GOVERNADOR VALADARES – O Ministério Público de Minas Gerais (MPMG), por meio do Grupo de Atuação Especial de Combate ao Crime Organizado (Gaeco) – Regional de Governador Valadares – e da Promotoria de Justiça de Mantena, deflagrou, nesta quinta-feira (20), a Operação Occasus Solis, com o objetivo de desarticular uma rede de tráfico de drogas com atuação no Vale do Rio Doce e ramificações interestaduais até o Espírito Santo.
A ação foi realizada em conjunto com a Polícia Militar de Minas Gerais e cumpriu mandados em oito municípios. Ao todo, foram expedidos 22 mandados de prisão preventiva e 22 de busca e apreensão em Governador Valadares, Ipatinga, Mantena, Itabirinha, Itanhomi, Central de Minas, Ataléia e Guarapari (ES). Até o momento, 18 dos 22 mandados de prisão foram cumpridos.
Durante as diligências, outras duas pessoas, que não estavam entre os alvos iniciais da operação, foram presas em flagrante pelos crimes de porte ilegal de arma de fogo e tráfico de drogas. Também foram apreendidas armas e porções de cocaína e maconha. A Justiça determinou ainda o bloqueio de ativos financeiros dos denunciados até o limite de R$ 3,49 milhões, além do sequestro de veículos que, segundo as investigações, eram utilizados no transporte de entorpecentes.
Estrutura organizada
As investigações foram conduzidas com base em interceptações telefônicas e no afastamento dos sigilos bancário e fiscal, medidas autorizadas judicialmente. Segundo o MPMG, os trabalhos identificaram uma estrutura organizada de tráfico de drogas formada por uma célula responsável pelo fornecimento regional no Vale do Aço, uma organização central de distribuição sediada em Governador Valadares e cinco células menores de revenda espalhadas pela região.

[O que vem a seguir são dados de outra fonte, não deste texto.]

(* ===== verification/AgentPoll.v ===== *)
(** * AgentPoll: what an agent reports when it polls

    agent_poll.go, agent_poll_compare.go and agent_poll_transfer.go of
    internal/repository with the statements they use (agent_capabilities.sql.go
    and its neighbours): the reported capabilities replace the stored ones,
    finished clean-up is confirmed, and waiting work that the agent can no longer
    execute fails. *)
From S2P Require Import Prelude Text Db Tx QueueQueries DeploymentQueue DispatchQueries RemoteLifecycle CreationQueries GateQueries ArtifactGate Base64 Secret Variables Resolution Ansible DeploymentCreation StepQueries RemotePayload.

(** ** Statements *)

Record HeartbeatAgentParams := mkHeartbeat {
  hp_Now : Z;
  hp_AgentVersion : option string;
  hp_ID : string;
  hp_CertificateFingerprint : option string }.

Definition HeartbeatAgent (arg : HeartbeatAgentParams) : Tx Z :=
  update_agent (hp_ID arg)
    (λ s a, sql_eq2 (a_CertificateFingerprint a) (hp_CertificateFingerprint arg)
       && String.eqb (a_Status a) "active"
       && (is_null (a_LastHeartbeatAt a) || sql_le (a_LastHeartbeatAt a) (hp_Now arg))
       && match db_pairings s !! hp_ID arg with Some p => String.eqb (p_State p) "paired" | None => false end)
    (λ _ a, a_set_LastHeartbeatAt (Some (hp_Now arg)) (a_set_AgentVersion (hp_AgentVersion arg)
       (a_set_UpdatedAt (hp_Now arg) a))).

Definition SetAgentProtocol (protocol : option string) (id : string) : Tx unit :=
  update_agent id (λ _ a, String.eqb (a_Status a) "active") (λ _ a, a_set_AgentProtocol protocol a);;
  mret tt.

(** INSERT into a capability table: its CHECK, its primary key, the agent. *)
Definition add_capability (get : DB → gset (string * string)) (set : gset (string * string) → DB → DB)
    (allowed : list string) (agent value : string) : Tx unit :=
  s ← read (λ s, s);
  guard ((value ∈? allowed) && negb (bool_decide ((agent, value) ∈ get s))
         && not_null (db_agents s !! agent)) ErrConstraint;;
  write (λ s, set ({[(agent, value)]} ∪ get s) s).

Definition clear_capabilities (get : DB → gset (string * string)) (set : gset (string * string) → DB → DB)
    (agent : string) : Tx unit :=
  write (λ s, set (filter (λ c : string * string, c.1 ≠ agent) (get s)) s).

Definition interpreters : list string := ["bash"; "pwsh"; "python3"].

Definition AddAgentInterpreter := add_capability db_agent_interpreters set_agent_interpreters interpreters.
Definition AddAgentExecutionMode :=
  add_capability db_agent_execution_modes set_agent_execution_modes ["host"; "container"].
Definition AddAgentContainerRuntime :=
  add_capability db_agent_container_runtimes set_agent_container_runtimes ["docker"; "podman"].
Definition AddAgentContainerInterpreter :=
  add_capability db_agent_container_interpreters set_agent_container_interpreters interpreters.

Definition DeleteAgentInterpreters := clear_capabilities db_agent_interpreters set_agent_interpreters.
Definition DeleteAgentExecutionModes := clear_capabilities db_agent_execution_modes set_agent_execution_modes.
Definition DeleteAgentContainerRuntimes :=
  clear_capabilities db_agent_container_runtimes set_agent_container_runtimes.
Definition DeleteAgentContainerInterpreters :=
  clear_capabilities db_agent_container_interpreters set_agent_container_interpreters.

(** INSERT of an agent into a table with one row per agent. *)
Definition AddAgentStagingCapability (agent : string) : Tx unit :=
  s ← read (λ s, s);
  guard (negb (bool_decide (agent ∈ db_agent_staging s)) && not_null (db_agents s !! agent)) ErrConstraint;;
  write (λ s, set_agent_staging ({[agent]} ∪ db_agent_staging s) s).

Definition AddAgentArtifactCapability (agent : string) : Tx unit :=
  s ← read (λ s, s);
  guard (negb (bool_decide (agent ∈ db_agent_artifact s)) && not_null (db_agents s !! agent)) ErrConstraint;;
  write (λ s, set_agent_artifact ({[agent]} ∪ db_agent_artifact s) s).

Definition AddAgentResourcePolicy (agent advertisement : string) : Tx unit :=
  s ← read (λ s, s);
  guard (is_null (db_agent_policies s !! agent) && not_null (db_agents s !! agent)) ErrConstraint;;
  write (λ s, set_agent_policies (<[agent := advertisement]> (db_agent_policies s)) s).

(** [ORDER BY category, capability] *)
Definition capability_le (p q : string * string) : bool :=
  match String.compare p.1 q.1 with
  | Lt => true
  | Eq => string_le p.2 q.2
  | Gt => false
  end.

Definition capabilities (category : string) (values : list string) : list (string * string) :=
  pair category <$> values.

Definition ListAgentPollCapabilities (agent : string) : Tx (list (string * string)) := read (λ s,
  sort_by capability_le
    (capabilities "host" (of_agent agent (db_agent_interpreters s))
     ++ capabilities "mode" (of_agent agent (db_agent_execution_modes s))
     ++ capabilities "runtime" (of_agent agent (db_agent_container_runtimes s))
     ++ capabilities "container" (of_agent agent (db_agent_container_interpreters s))
     ++ (if bool_decide (agent ∈ db_agent_staging s) then [("staging", "")] else [])
     ++ (if bool_decide (agent ∈ db_agent_artifact s) then [("artifact", "")] else [])
     ++ match db_agent_policies s !! agent with Some p => [("resource_policy", p)] | None => [] end
     ++ match db_agents s !! agent with
        | Some a => [("protocol", default "" (a_AgentProtocol a))] | None => [] end)).

(** ** The poll *)

(** [reported] of matchesStoredCapabilities before it is sorted. *)
Definition reported_capabilities (request : PollRequest) (stored : list (string * string))
    : list (string * string) :=
  [("protocol", pq_Protocol request)]
  ++ capabilities "host" (pq_SupportedInterpreters request)
  ++ capabilities "mode" (pq_ExecutionModes request)
  ++ capabilities "runtime" (pq_ContainerRuntimes request)
  ++ capabilities "container" (pq_ContainerInterpreters request)
  ++ (if pq_Staging request || bool_decide (("staging", "") ∈ stored) then [("staging", "")] else [])
  ++ (if pq_Artifact request then [("artifact", "")] else [])
  ++ (if negb (String.eqb (pq_ResourcePolicy request) "")
      then [("resource_policy", pq_ResourcePolicy request)] else []).

Definition matchesStoredCapabilities (request : PollRequest) (agentID : string) : Tx bool :=
  stored ← ListAgentPollCapabilities agentID;
  mret (bool_decide (stored = sort_by capability_le (reported_capabilities request stored))).

Definition recordTransferCapabilities (request : PollRequest) (agentID : string) : Tx unit :=
  (if pq_Staging request then ClearAgentStagingCapability agentID;; AddAgentStagingCapability agentID
   else mret tt);;
  ClearAgentArtifactCapability agentID;;
  (if pq_Artifact request then AddAgentArtifactCapability agentID else mret tt);;
  ClearAgentResourcePolicy agentID;;
  if negb (String.eqb (pq_ResourcePolicy request) "")
  then AddAgentResourcePolicy agentID (pq_ResourcePolicy request) else mret tt.

Definition clearAgentCapabilities (agentID : string) : Tx unit :=
  DeleteAgentInterpreters agentID;;
  DeleteAgentExecutionModes agentID;;
  DeleteAgentContainerRuntimes agentID;;
  DeleteAgentContainerInterpreters agentID.

Definition recordExecutionCapabilities (request : PollRequest) (agentID : string) : Tx unit :=
  SetAgentProtocol (Some (pq_Protocol request)) agentID;;
  clearAgentCapabilities agentID;;
  for_each (pq_SupportedInterpreters request) (AddAgentInterpreter agentID);;
  for_each (pq_ExecutionModes request) (AddAgentExecutionMode agentID);;
  for_each (pq_ContainerRuntimes request) (AddAgentContainerRuntime agentID);;
  for_each (pq_ContainerInterpreters request) (AddAgentContainerInterpreter agentID).

Section poll.
Context `{AgentEnvironment} `{AgentProtocol} `{PayloadLibraries}.

(** What an older protocol cannot report. *)
Definition normalized (request : PollRequest) : PollRequest :=
  mkPollRequest (pq_Protocol request)
    (if String.eqb (pq_Protocol request) AgentV1 then ["bash"] else pq_SupportedInterpreters request)
    (if negb (String.eqb (pq_Protocol request) AgentV3) then [ExecutionHost] else pq_ExecutionModes request)
    (pq_ContainerRuntimes request) (pq_ContainerInterpreters request)
    (pq_Staging request) (pq_Artifact request) (pq_ResourcePolicy request).

Definition record_capabilities (request : PollRequest) (agentID : string) : Tx unit :=
  unchanged ← matchesStoredCapabilities request agentID;
  if (unchanged : bool) then mret tt
  else recordTransferCapabilities request agentID;; recordExecutionCapabilities request agentID.

(** An agent with a container runtime has removed what it left behind. *)
Definition confirm_cleanup (request : PollRequest) (now : Z) (agentID : string) : Tx unit :=
  if String.eqb (pq_Protocol request) AgentV3 && negb (length (pq_ContainerRuntimes request) =? 0)%nat then
    ConfirmRemoteStepCleanup now agentID;;
    ConfirmRemoteDeploymentCleanup now agentID;;
    mret tt
  else mret tt.

Definition record_poll (heartbeat : HeartbeatAgentParams) (request : PollRequest) : Tx Z :=
  changed ← HeartbeatAgent heartbeat;
  if Z.eqb changed 0 then mret changed
  else
    record_capabilities request (hp_ID heartbeat);;
    confirm_cleanup request (hp_Now heartbeat) (hp_ID heartbeat);;
    FailUnsupportedWaitingRemoteStepRuns (hp_Now heartbeat) (hp_ID heartbeat);;
    FailUnsupportedWaitingRemoteDeploymentClaims (hp_Now heartbeat) (hp_ID heartbeat);;
    FailUnsupportedRemoteDeploymentStatus (hp_Now heartbeat) (hp_ID heartbeat);;
    mret changed.

Definition RecordAgentPollCapabilities (heartbeat : HeartbeatAgentParams) (request : PollRequest) (s : DB)
    : result Z * DB :=
  match CheckCompatibility (pq_ResourcePolicy request) with
  | Some message => (Err (ErrOther message), s)
  | None => WithQueueMaintenanceTx (record_poll heartbeat (normalized request)) s
  end.
End poll.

O grupo, conforme as apurações, comercializava maconha, cocaína e crack. A organização contava com divisão de tarefas entre fornecedores, transportadores, operadores financeiros, gerentes regionais e vendedores. Ainda de acordo com as investigações, integrantes apontados como lideranças continuavam comandando as operações de dentro do sistema prisional, utilizando celulares introduzidos irregularmente nas unidades.
Lavagem de dinheiro e violência
As investigações também apontaram a existência de um esquema de lavagem de dinheiro. Segundo o MPMG, foram identificadas movimentações financeiras em contas de terceiros incompatíveis com a renda declarada dos envolvidos, além do uso de estabelecimentos comerciais como fachada.
As apurações apontaram ainda o emprego de violência para a cobrança de dívidas, a participação de investigados em crimes contra a vida e o envolvimento de um adolescente nas ações atribuídas ao grupo. Um dos investigados está foragido no exterior. Segundo o Ministério Público, foi requerida a inclusão do nome dele na difusão vermelha da Interpol.
Atuação integrada
A Operação Occasus Solis integra a estratégia do MPMG e das forças de segurança pública de enfrentamento à criminalidade organizada na região Leste de Minas Gerais. A ação mobilizou aproximadamente 90 policiais militares e contou com o apoio do Gaeco – Regional de Ipatinga –, do Gaeco do Ministério Público do Espírito Santo e da Polícia Militar de Rondônia.